In [None]:
import pandas as pd
import numpy as np

In [None]:
car_df = pd.read_csv("car_fuel_efficiency.csv")
car_df.head()

In [None]:
car_df_new = car_df[['engine_displacement', 'horsepower', 'vehicle_weight', 'model_year', 'fuel_efficiency_mpg']]

In [None]:
import matplotlib.pyplot as plt
import seaborn as sns

%matplotlib inline

In [None]:
sns.histplot(car_df_new['fuel_efficiency_mpg'], bins=30)

In [None]:
car_df_new.isnull().sum()

In [None]:
np.random.seed(42)
np.random.shuffle(car_df_new.values)

In [None]:
n = len(car_df_new)
n_train = int(n * 0.6)
n_val = int(n * 0.2)
n_test = n - n_train - n_val

In [None]:
df_train = car_df_new[:n_train]
df_val = car_df_new[n_train:n_train + n_val]
df_test = car_df_new[n_train + n_val:]

df_train = df_train.reset_index(drop=True)
df_val = df_val.reset_index(drop=True)
df_test = df_test.reset_index(drop=True)

In [None]:
y_train = df_train.fuel_efficiency_mpg.values
y_val = df_val.fuel_efficiency_mpg.values
y_test = df_test.fuel_efficiency_mpg.values

In [None]:
def train_linear_regression(X, y):
    X = np.array(X)
    y = np.array(y)
    ones = np.ones(X.shape[0])
    X = np.column_stack([ones, X])
    XTX = X.T.dot(X)
    XTX_inv = np.linalg.inv(XTX)
    w = XTX_inv.dot(X.T).dot(y)
    return w[0], w[1:]

In [None]:
x_train = df_train[['engine_displacement', 'horsepower', 'vehicle_weight', 'model_year']].fillna(0).values

In [None]:
w0, w = train_linear_regression(x_train, y_train)

In [None]:
y_pred = w0 + x_train.dot(w)

In [None]:
sns.histplot(y_pred)
sns.histplot(y_train)

In [None]:
def rmse(y, y_pred):
    se = (y - y_pred) ** 2
    mse = se.mean() 
    return round(np.sqrt(mse), 2)

In [None]:
rmse(y_train, y_pred)

In [None]:
cols = ['engine_displacement', 'horsepower', 'vehicle_weight', 'model_year']
X = df_train[cols]
x_train_n = X.fillna(X.mean()).to_numpy()
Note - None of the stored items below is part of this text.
(* ===== verification/Idempotency.v ===== *)
(** Requests sent again (src/internal/api/middleware/idempotency.go): a key of Redis
    claimed by the first request that carries it, which runs the handler; the others are
    answered with what the handler answered. *)
From S2P Require Export Redis GoStrings.
From stdpp Require Import options.
#[local] Set Default Proof Using "Type*".
Open Scope Z_scope.
Local Open Scope go_scope.

Module idempotency.
Import redis.

Definition defaultIdempotencyTTL : duration := 24 * 3600 * second.
Definition idempotencyProcessing : string := "processing".
(** The record that is stored is the response. *)
Record idempotencyRecord := { StatusCode : Z; Body : string; ContentType : string }.

(** The encoding of a record by the standard library; a record is text when its content
    type is valid UTF-8. *)
Class RecordJSON := {
  json_Marshal : idempotencyRecord -> string + error;
  json_Unmarshal : string -> idempotencyRecord + error;
  text : idempotencyRecord -> bool;
}.
Class RecordJSONLaws `{RecordJSON} : Prop := {
  marshal_round r : text r = true -> exists p, json_Marshal r = inl p /\ json_Unmarshal p = inl r /\ p <> idempotencyProcessing;
}.

Record request := {
  rq_UserID : string;
  rq_Method : string;
  rq_FullPath : string;      (** the pattern of the route *)
  rq_IdempotencyKey : string;
  rq_XIdempotencyKey : string;
  rq_payload : string;       (** everything else of the request *)
}.
Definition IdempotencyKeyHeader (r : request) : string :=
  let key := str_TrimSpace (rq_IdempotencyKey r) in
  if decide (key = "")%string then str_TrimSpace (rq_XIdempotencyKey r) else key.
Definition redisKey (r : request) : string :=
  let scope := if decide (rq_UserID r = "")%string then "anon"%string else rq_UserID r in
  "idempotency:" ++ scope ++ ":" ++ rq_Method r ++ " " ++ rq_FullPath r ++ ":" ++ IdempotencyKeyHeader r.

(** A request acts on Redis, runs the handlers behind the middleware, whose response is
    written as they run and which may panic, and writes the answers of the middleware. *)
Inductive answer := Replayed (r : idempotencyRecord) | Refused (status : Z).
Inductive idemE : Type -> Type :=
  | Redis {X : Type} (e : redisE X) : idemE X
  | Next (r : request) : idemE idempotencyRecord
  | Respond (r : request) (a : answer) : idemE unit.
Abbreviation idem := (prog idemE).
Definition cmd_ {X} (c : cmd X) : idem X := act (Redis (Cmd c)).

Section middleware.
Context `{RecordJSON}.

(** [tryReplay]: the cached response, if there is one. *)
Definition replay_of (record : idempotencyRecord) : idempotencyRecord :=
  {| StatusCode := StatusCode record; Body := Body record;
     ContentType := if decide (ContentType record = "")%string then "application/json; charset=utf-8"
                    else ContentType record |}.
Definition tryReplay (key : string) : idem (option idempotencyRecord) :=
  ptry (cmd_ (GET key)) (λ r,
    match r with
    | inl (Some cached) =>
        if decide (cached = idempotencyProcessing) then pret None
        else match json_Unmarshal cached with inl record => pret (Some (replay_of record)) | inr _ => pret None end
    | _ => pret None
    end).

Definition IdempotencyMiddleware (next : idem idempotencyRecord) (r : request) : idem unit :=
  if decide (IdempotencyKeyHeader r = "")%string then pignore next
  else
    let key := redisKey r in
    ptry (cmd_ (SETNX key idempotencyProcessing defaultIdempotencyTTL)) (λ s,
      match s with
      | inr _ => act (Respond r (Refused 503))
      | inl false =>
          let* replayed := tryReplay key in
          act (Respond r (match replayed with Some record => Replayed record | None => Refused 409 end))
      | inl true =>
          let* record := next in
          match json_Marshal record with
          | inr _ => pignore (cmd_ (DEL [key]))
          | inl payload => pignore (cmd_ (SET key payload defaultIdempotencyTTL))
          end
      end).

(** The routes that move money ask for a key. *)
Definition RequireIdempotencyKey (next : idem idempotencyRecord) (r : request) : idem idempotencyRecord :=
  if decide (IdempotencyKeyHeader r = "")%string then
    do* act (Respond r (Refused 400)) in
    pret {| StatusCode := 400; Body := ""; ContentType := "application/json; charset=utf-8" |}
  else next.
Definition serve (required : bool) (r : request) : idem unit :=
  let next := act (Next r) in
  IdempotencyMiddleware (if required then RequireIdempotencyKey next r else next) r.

(** ** The world: the runs of the handlers and the answers of the middleware *)
Record iworld := {
  iw_redis : world;
  iw_handlers : list (result idempotencyRecord);   (** of the next runs *)
  iw_runs : list (request * result idempotencyRecord);
  iw_answers : list (request * answer);
}.
Definition perform_idem (X : Type) (e : idemE X) : M iworld X :=
  match e in idemE X return M iworld X with
  | Redis e => λ w,
      let '(r, rw) := perform _ e (iw_redis w) in
      (r, {| iw_redis := rw; iw_handlers := iw_handlers w; iw_runs := iw_runs w; iw_answers := iw_answers w |})
  | Next q => λ w,
      let '(r, rest) := match iw_handlers w with r :: rest => (r, rest) | [] => (Panic, []) end in
      (r, {| iw_redis := iw_redis w; iw_handlers := rest; iw_runs := (q, r) :: iw_runs w; iw_answers := iw_answers w |})
  | Respond q a => λ w,
      (Ok tt, {| iw_redis := iw_redis w; iw_handlers := iw_handlers w; iw_runs := iw_runs w;
                 iw_answers := (q, a) :: iw_answers w |})
  end.
End middleware.
End idempotency.
(** C25: For a day, however requests overlap and whatever is lost between them and Redis:
    the handlers behind a key run at most once, whatever they answer, and a request that
    is given a response without running them is given the one of that run (the others
    are refused).  A key that holds a response answers with it every request that reaches
    Redis; and the first request that reaches Redis with a key nobody claimed runs the
    handlers, stores their response, and every request with the key that reaches Redis
    within the day is answered with it. *)
Theorem key_runs_once w c q : fresh w ->
  reachable perform_idem start (env (rw_now (iw_redis w) + defaultIdempotencyTTL)) w c ->
  let K := redisKey q in
  (length (runs_of K c.1) <= 1)%nat /\
  (forall r, (q, Replayed r) ∈ iw_answers c.1 -> exists record, r = replay_of record /\ ran K record c.1) /\
  (forall e, quiet c.1 -> rw_keys (iw_redis c.1) !! K = Some e -> e_val e <> RString idempotencyProcessing ->
     exists record, ran K record c.1 /\ replays K record c.1) /\
  (forall required record rest, quiet c.1 -> IdempotencyKeyHeader q <> ""%string -> text record = true ->
     rw_keys (iw_redis c.1) !! K = None -> iw_handlers c.1 = Ok record :: rest ->
     let w2 := (run perform_idem (serve required q) c.1).2 in
     runs_of K w2 = [(q, Ok record)] /\ iw_answers w2 = iw_answers c.1 /\
     forall w3, quiet w3 -> rw_keys (iw_redis w3) !! K = rw_keys (iw_redis w2) !! K ->
       rw_now (iw_redis w3) < rw_now (iw_redis c.1) + defaultIdempotencyTTL -> replays K record w3).
Proof.
  intros (Hp & Hx & Hk & Hr & Ha) Hreach. set (t_end := rw_now (iw_redis w) + defaultIdempotencyTTL) in *.
  assert (Inv t_end w []) as H0'.
  { split; try done.
    - unfold t_end, defaultIdempotencyTTL, second in *. lia.
    - intros K HK. unfold runs_of. rewrite Hr, Hk by done. cbn. lia.
    - intros K e HK. by rewrite Hk.
    - by intros K record ?%not_elem_of_nil.
    - intros q' r'. rewrite Ha. by intros ?%not_elem_of_nil. }
  destruct (pool_staged pre post perform_idem (Inv t_end) (step_keeps t_end) start (env t_end) (λ _, Idle)
    (idem_env_keeps t_end) (λ l, serve_staged l.1 l.2)) with (w := w) (c := c) as (ss & HI & _); [|done..|].
  { intros w' ss _ HI. destruct HI as [Ht Hp' Hx' Ho Hkp Hks Han]. split; try done.
    - intros K HK. rewrite holders_app. rewrite decide_False by done. specialize (Ho K HK). lia.
    - intros K record [Hin|Hin]%elem_of_app; [by apply Hks|]. by apply list_elem_of_singleton in Hin. }
  pose proof (inv_once _ _ _ HI (redisKey q) (redisKey_idem q)) as Ho. intros K.
  split; [case_decide; unfold K; lia|]. split; [intros r Hin; by apply (inv_answers _ _ _ HI)|]. split.
  - intros e Hq He Hne. destruct (inv_kept _ _ _ HI K e (redisKey_idem q) He) as (_ & v & Hv & Hval).
    rewrite Hv in Hne. destruct Hval as [->|(record & Hu & Hran)]; [done|]. exists record. split; [done|].
    eapply (stored_replays K record c.1 e v); [done| |done| |done]; [|congruence].
    by rewrite (view_kept t_end _ ss) by (done || apply redisKey_idem).
  - intros required record rest Hq Hkey Ht Hn Hh.
    destruct (first_stores required q record rest c.1 Hq Hkey Ht Hn Hh) as (v & Hv & Hu & Hruns & Hans & Hkept).
    intros w2. fold w2 in Hruns, Hans, Hkept. split_and!; [|done|].
    + unfold K in *. rewrite decide_True in Ho by done. unfold runs_of in *. rewrite Hruns, filter_cons.
      rewrite decide_True by (split; [done|done]). f_equal. apply length_zero_iff_nil. lia.
    + intros w3 Hq3 Hk3 Hlt. fold K in Hkept. rewrite Hkept in Hk3.
      eapply (stored_replays K record w3 (kept_entry v (rw_now (iw_redis c.1))) v); [done| |done..]. unfold view. rewrite Hk3. unfold alive, kept_entry. cbn [e_exp].
      rewrite px_day. by destruct (Z.ltb_spec (rw_now (iw_redis w3)) (rw_now (iw_redis c.1) + defaultIdempotencyTTL)); [|lia].
Qed.
End runs.

(** ** Over a concrete encoding of two responses *)
Definition created : idempotencyRecord := {| StatusCode := 201; Body := "{}"; ContentType := "" |}.
Definition limited : idempotencyRecord := {| StatusCode := 429; Body := "{}"; ContentType := "application/json" |}.
#[local] Instance demo_json : RecordJSON := {
  json_Marshal r := inl (if decide (r = created) then "created" else "limited")%string;
  json_Unmarshal s := if decide (s = "created")%string then inl created
                      else if decide (s = "limited")%string then inl limited else inr (External "json");
  text r := bool_decide (r = created \/ r = limited);
}.
#[local] Instance demo_json_laws : RecordJSONLaws.
Proof.
  split. intros r Hr. apply bool_decide_eq_true in Hr. cbn. destruct Hr as [->| ->].
  - by exists "created"%string.
  - by exists "limited"%string.
Qed.
Definition demo_request (payload : string) : request :=
  {| rq_UserID := "7"; rq_Method := "POST"; rq_FullPath := "/v1/circles/:id/contribute"; rq_IdempotencyKey := " k1 ";
     rq_XIdempotencyKey := ""; rq_payload := payload |}.
Definition demo_world (handlers : list (result idempotencyRecord)) (net : list (duration * option fault)) : iworld :=
  {| iw_redis := {| rw_now := 0; rw_keys := ∅; rw_net := net; rw_rand := [] |}; iw_handlers := handlers;
     iw_runs := []; iw_answers := [] |}.
Definition request_of (payload : string) : turn (L := bool * request) (W := iworld) := Start (true, demo_request payload).
(** The second request comes while the first runs, the third after it. *)
Definition resubmitted : list turn :=
  [request_of "a"; Run 0; Run 0; request_of "a"; Run 1; Run 1; Run 1; Run 0; request_of "a"; Run 2; Run 2; Run 2].
Lemma key_runs_once_witness :
  iw_answers (schedule perform_idem start resubmitted (demo_world [Ok created] [], [])).1 =
    [(demo_request "a", Replayed (replay_of created)); (demo_request "a", Refused 409)] /\
  (length (runs_of (redisKey (demo_request "a")) (schedule perform_idem start resubmitted (demo_world [Ok created] [], [])).1) <= 1)%nat.
Proof.
  split; [vm_compute; reflexivity|].
  refine (proj1 (key_runs_once (demo_world [Ok created] []) _ (demo_request "a") _ _)).
  - split; [constructor|]. split; [by repeat constructor|]. by split.
  - apply (schedule_steps_closed perform_idem start _ resubmitted). reflexivity.
Defined.

(** Another circle: the key is kept under the pattern of the route, so the request is
    answered with the response of the first circle and does nothing. *)
Lemma other_circle_replayed :
  (schedule perform_idem start [request_of "circle A"; Run 0; Run 0; Run 0; request_of "circle B"; Run 1; Run 1; Run 1]
     (demo_world [Ok created; Ok created] [], [])).1.(iw_answers) = [(demo_request "circle B", Replayed (replay_of created))].
Proof. vm_compute. reflexivity. Qed.
(** A refusal of the rate limiter behind the key is kept for the day as well. *)
Lemma refusal_replayed :
  (schedule perform_idem start [request_of "a"; Run 0; Run 0; Run 0; request_of "a"; Run 1; Run 1; Run 1]
     (demo_world [Ok limited; Ok created] [], [])).1.(iw_answers) = [(demo_request "a", Replayed (replay_of limited))].
Proof. vm_compute. reflexivity. Qed.
(** A handler that panics, or a claim whose reply is lost, leaves the key claimed. *)
Lemma panic_keeps_claim :
  (schedule perform_idem start [request_of "a"; Run 0; Run 0; Run 0; request_of "a"; Run 1; Run 1; Run 1]
     (demo_world [Panic; Ok created] [], [])).1.(iw_answers) = [(demo_request "a", Refused 409)].
Proof. vm_compute. reflexivity. Qed.
Lemma lost_claim_stuck :
  (schedule perform_idem start [request_of "a"; Run 0; Run 0; Run 0; request_of "a"; Run 1; Run 1; Run 1]
     (demo_world [Ok created] [(0, Some (ReplyLost (External "eof")))], [])).1.(iw_answers) =
  [(demo_request "a", Refused 409); (demo_request "a", Refused 503)].
Proof. vm_compute. reflexivity. Qed.
End idemprops.
Lemma set_status_taken now j : taken now j (set_status StatusProcessing now j).
Proof. by repeat split. Qed.
Lemma set_status_finished now j : finished now j (set_status StatusCompleted now j).
Proof. by repeat split. Qed.
Lemma reset_job_revived now j : j_Status j = StatusDeadLetter -> revived now j (reset_job now j).
Proof. by repeat split. Qed.

Lemma fail_job_failed table now msg j n :
  job_wf n j -> 0 <= n < int64_max -> failed (time_in table now) msg j (fail_job (time_in table) now msg j).
Proof.
  intros Hj Hn. unfold fail_job. rewrite (retries_next _ _ Hj) by lia. pose proof (wf_retries _ _ Hj) as Hr.
  destruct (Z.leb_spec (j_MaxRetries j) (j_RetriesCount j + 1)); split; cbn; try done; try lia.
  intros _. split; [done|]. intros Hle. unfold time_Add.
  rewrite (proj2 (backoff_exact (j_RetriesCount j + 1) ltac:(lia)) Hle). by apply time_in_whole, Z.pow_nonneg.
Qed.

(** The rows the code writes are the steps of a life. *)
Lemma job_effect_life table now c n t r t' :
  jobs_wf n t -> 0 <= n < int64_max -> job_effect table now c t r t' -> job_rel table now c t r t'.
Proof.
  intros [Hk Hw] Hn H. destruct r as [out|e|]; [|done..]. destruct c; cbn in H |- *.
  - destruct H as (body & q & b & j & -> & -> & Hq & Hb & Hkey & -> & Hnew & ->). apply key_in_String in Hkey.
    rewrite Hkey in *. eexists body, q, b, _. split_and!; [done..| |done|done].
    unfold or_three. destruct (Z.leb_spec maxRetries 0), (Z.ltb_spec 0 maxRetries); try lia; split; cbn; split_and?; done || lia.
  - destruct H as [(-> & -> & Hd)|(j & Hj & Hd & Hfirst & (k & -> & Hh) & ->)]; [left|right].
    + split_and!; [done..|]. intros id j Hj Hr%due_ready. specialize (Hd _ _ Hj). congruence.
    + exists (j_ID j), j, (set_status StatusProcessing (time_in table now) j), k.
      split; [done|]. split; [by apply due_ready|]. split; [apply set_status_taken|].
      split; [|done]. intros Ht id i Hi Hr%due_ready. by eapply Hfirst.
  - destruct H as (-> & key & Hkey & ->). split; [done|]. exists key. split; [done|].
    destruct (t !! key) as [j|] eqn:E; [right|left; split; [done|by apply alter_missing]].
    exists j, (set_status StatusCompleted (time_in table now) j). rewrite (alter_insert_row _ _ _ _ E).
    split; [done|]. split; [apply set_status_finished|done].
  - destruct H as (-> & key & Hkey & Hsome & ->). split; [done|]. exists key. split; [done|].
    destruct (t !! key) as [j|] eqn:E; [right|left].
    + exists j, (fail_job (time_in table) now msg j). rewrite (alter_insert_row _ _ _ _ E).
      split; [done|]. split; [|done]. apply (fail_job_failed _ _ _ _ n); [by eapply Hw|done].
    + destruct table; [by destruct (Hsome eq_refl)|]. split_and!; [done..|by apply alter_missing].
  - destruct H as (-> & key & j & Hkey & Hj & Hd & ->). split; [done|].
    exists key, j, (reset_job (time_in table now) j). split; [done|]. split; [done|].
    split; [by apply reset_job_revived|done].
Qed.

(** C34: Every call takes the jobs along the steps of their lives, on the table and in
    memory, whatever statements fail: a new job is born waiting, a job is taken when
    its time has come (from the table the one that has waited longest), it is
    finished, it fails (to be dead after its last attempt, and to wait for [2 ^ n]
    seconds before the next one after the [n]-th of the first 33 failures) and it is
    revived with no failures.  A call that fails leaves the jobs. *)
Theorem run_jcall_refines n now c w r w' :
  0 <= n < int64_max -> jobs_wf n (jobs_of w) -> run_jcall now c w = (r, w') ->
  job_rel (has_table w) now c (jobs_of w) r (jobs_of w').
Proof.
  intros Hn Hw E. apply (job_effect_life _ _ _ n); [done..|]. apply run_jcall_effect; [by destruct Hw|done].
Qed.
End life_refinement.

(** ** The worker drains a queue *)

(** The attempts the waiting jobs of a queue still have. *)
Definition attempts (queueName : string) (j : Job) : nat :=
  if bool_decide (j_QueueName j = queueName) && bool_decide (j_Status j = StatusPending)
  then Z.to_nat (j_MaxRetries j - j_RetriesCount j) else 0%nat.
Definition backlog (queueName : string) (t : jobs) : nat := map_sum (attempts queueName) t.

Section worker.
Context {MR : MapRange} {UL : UUIDLib} {JC : JobColumns} {JL : JobColumnLaws}.
Variable r : run.
Variable error_text : error -> string.

(** What a processed job leaves: a write to its row, or nothing. *)
Lemma process_effect i k w w' :
  keys_ok (jobs_of w) -> process r error_text i k w = (Ok tt, w') ->
  exists now c, job_effect (has_table w) now c (jobs_of w) (Ok None) (jobs_of w') /\
      (c = CComplete (j_ID k) \/ exists msg, c = CFail (j_ID k) msg)
    \/ jobs_of w' = jobs_of w.
Proof using MR UL JC JL.
  intros Hk. unfold process, gignore. destruct (handler r i (j_Payload k)) as [[]|err|]; [..|done].
  - destruct (Complete _ _ w) as [res w1] eqn:E. intros Hw. exists (clock_done r i), (CComplete (j_ID k)).
    assert (run_jcall (clock_done r i) (CComplete (j_ID k)) w = (result_map (λ _, None) res, w1)) as Ec
      by (cbn; unfold gbind; rewrite E; by destruct res).
    apply run_jcall_effect in Ec; [|done].
    destruct res as [[]|e|]; cbn in Ec; simplify_eq; [left; eauto|right; by destruct Ec].
  - destruct (Fail _ _ _ w) as [res w1] eqn:E. intros Hw.
    exists (clock_done r i), (CFail (j_ID k) (error_text err)).
    assert (run_jcall (clock_done r i) (CFail (j_ID k) (error_text err)) w = (result_map (λ _, None) res, w1)) as Ec
      by (cbn; unfold gbind; rewrite E; by destruct res).
    apply run_jcall_effect in Ec; [|done].
    destruct res as [[]|e|]; cbn in Ec; simplify_eq; [left; eauto|right; by destruct Ec].
Qed.

Lemma attempts_fail_job q kept now msg j n :
  job_wf n j -> n < int64_max -> j_RetriesCount j < j_MaxRetries j ->
  (attempts q (fail_job kept now msg j) < Z.to_nat (j_MaxRetries j - j_RetriesCount j))%nat.
Proof.
  intros Hj Hn Hl. unfold attempts, fail_job. rewrite (retries_next _ _ Hj Hn).
  destruct (Z.leb_spec (j_MaxRetries j) (j_RetriesCount j + 1)); cbn;
    repeat case_bool_decide; cbn; done || lia.
Qed.

Lemma attempts_waiting q now j :
  due now q j = true -> attempts q j = Z.to_nat (j_MaxRetries j - j_RetriesCount j).
Proof. unfold due, attempts. intros Hd. go_bool. by rewrite !bool_decide_true by done. Qed.

Lemma key_in_stored table t id j : keys_ok t -> t !! id = Some j -> key_in table id = Some id.
Proof. intros Hk Hj. unfold key_in. destruct (Hk _ _ Hj). by destruct table. Qed.

(** A turn that goes on takes at least one attempt from the backlog. *)
Lemma drain_turn_decreases q i w w' n :
  jobs_wf n (jobs_of w) -> 0 <= n -> n + 2 <= int64_max ->
  drain_turn r error_text q i w = (Ok None, w') ->
  jobs_wf (n + 2) (jobs_of w') /\ (backlog q (jobs_of w') < backlog q (jobs_of w))%nat.
Proof.
  intros Hw Hn Hmax H1. unfold drain_turn in H1.
  apply gbind_Ok_inv in H1 as (job & w1 & E1 & H1).
  pose proof (run_jcall_effect (clock_dequeue r i) (CDequeue q) w _ _ (proj1 Hw) E1) as R1.
  pose proof (job_effect_wf _ _ _ n _ _ _ R1 Hw ltac:(lia)) as Hw1.
  destruct job as [k|]; [|done]. apply gbind_Ok_inv in H1 as ([] & w2 & E2 & [= <-]).
  destruct R1 as [(? & _)|(j & Hj & Hd & _ & (k' & [= <-] & (Hsame & _)) & Ht1)]; [done|].
  destruct Hsame as [Hid _]. set (pj := set_status StatusProcessing _ j) in *.
  pose proof (map_sum_replace (attempts q) (jobs_of w) _ _ pj Hj) as S1. rewrite <-Ht1 in S1.
  assert (attempts q pj = 0%nat) as Hz.
  { unfold attempts. cbn. by rewrite andb_false_r. }
  assert (jobs_of w1 !! j_ID k = Some pj) as Hp by by rewrite Ht1, Hid, lookup_insert_eq.
  assert (job_wf (n + 1) pj) as Hwp by by eapply Hw1.
  pose proof (wf_live _ _ Hwp (or_intror eq_refl)) as Hlive. cbn in Hlive.
  rewrite Hz, (attempts_waiting _ _ _ Hd) in S1. unfold backlog.
  apply process_effect in E2 as (now & c & [[R2 Hc]|Ht2]); [|split|by destruct Hw1].
  - pose proof (job_effect_wf _ _ _ _ _ _ _ R2 Hw1 ltac:(lia)) as Hw2.
    split; [by replace (n + 2) with (n + 1 + 1) by lia|].
    pose proof (key_in_stored (has_table w1) _ _ _ (proj1 Hw1) Hp) as Hkey.
    destruct Hc as [->|[msg ->]]; [destruct R2 as (_ & key & Hkey' & Ht2)|destruct R2 as (_ & key & Hkey' & _ & Ht2)];
      rewrite Hkey in Hkey'; injection Hkey' as <-;
      rewrite (alter_insert_row _ _ _ _ Hp) in Ht2; rewrite Ht2.
    + pose proof (map_sum_replace (attempts q) _ _ _ (set_status StatusCompleted (time_in (has_table w1) now) pj) Hp) as S2.
      assert (attempts q (set_status StatusCompleted (time_in (has_table w1) now) pj) = 0%nat) as Hc
        by (unfold attempts; cbn; by rewrite andb_false_r). lia.
    + pose proof (map_sum_replace (attempts q) _ _ _ (fail_job (time_in (has_table w1)) now msg pj) Hp) as S2.
      pose proof (attempts_fail_job q (time_in (has_table w1)) now msg pj (n + 1) Hwp ltac:(lia) Hlive) as Ha.
      rewrite Hz in S2. cbn in Ha. lia.
  - rewrite Ht2. apply (jobs_wf_mono (n + 1)); [done|lia].
  - rewrite Ht2. lia.
Qed.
w0, w = train_linear_regression(x_train_n, y_train)

y_pred = w0 + x_train_n.dot(w)

In [None]:
rmse(y_train, y_pred)

In [None]:

def prepare_X(df, cols, type):
    df_num = df[cols]
    if type == 'mean':
        df_num = df_num.fillna(df.mean())
    elif type == 'zero':
        df_num = df_num.fillna(0)
    X = df_num.values
    return X

In [None]:
x_train_n = prepare_X(df_train)
w0, w = train_linear_regression(x_train_n, y_train)

X_val = prepare_X(df_val)
y_pred = w0 + X_val.dot(w)

rmse(y_val, y_pred)

In [None]:
def train_linear_regression_reg(X, y, r=0.01):
    X = np.array(X)
    y = np.array(y)
    ones = np.ones(X.shape[0])
    X = np.column_stack([ones, X])

    XTX = X.T.dot(X)
    XTX = XTX + r * np.eye(XTX.shape[0])

    XTX_inv = np.linalg.inv(XTX)

    w = XTX_inv.dot(X.T).dot(y)
    
    return w[0], w[1:]

In [None]:
for r in [0, 0.01, 1, 10, 100]:
    x_train_n = prepare_X(df_train)
    w0, w = train_linear_regression_reg(x_train_n, y_train, r)

    X_val = prepare_X(df_val)
    y_pred = w0 + X_val.dot(w)

    score = rmse(y_val, y_pred)

    print(r, w0, score)

In [None]:
# Root mean squared error
def rmse(y, y_pred):
    error = y_pred - y
    mse = (error ** 2).mean()
    rmse = np.sqrt(mse)
    return rmse

In [None]:
def prepare_X(df, feature, fillnan_with):
    df_copy = df.copy()
    if fillnan_with == 'mean':
        df_copy[feature].fillna(value = df_copy[feature].mean(), inplace=True)
    elif fillnan_with == 'zero':
        df_copy[feature].fillna(value = 0, inplace=True)
        
    return df_copy.values

In [None]:


def split_data(df, target_column, train_size = 0.6, 
               val_size = 0.2, seed = 42):
    
    
    n = len(df)
    n_train = int(train_size*n)
    n_val = int(val_size*n)
    
    # Shuffle data
    np.random.seed(seed)
    idx = np.arange(n)
    np.random.shuffle(idx)
    df_shuffled = df.iloc[idx]

    # Split data
    X_train = df_shuffled.iloc[:n_train].copy()
    X_val = df_shuffled.iloc[n_train:n_train + n_val].copy()
    X_test = df_shuffled.iloc[n_train + n_val:].copy()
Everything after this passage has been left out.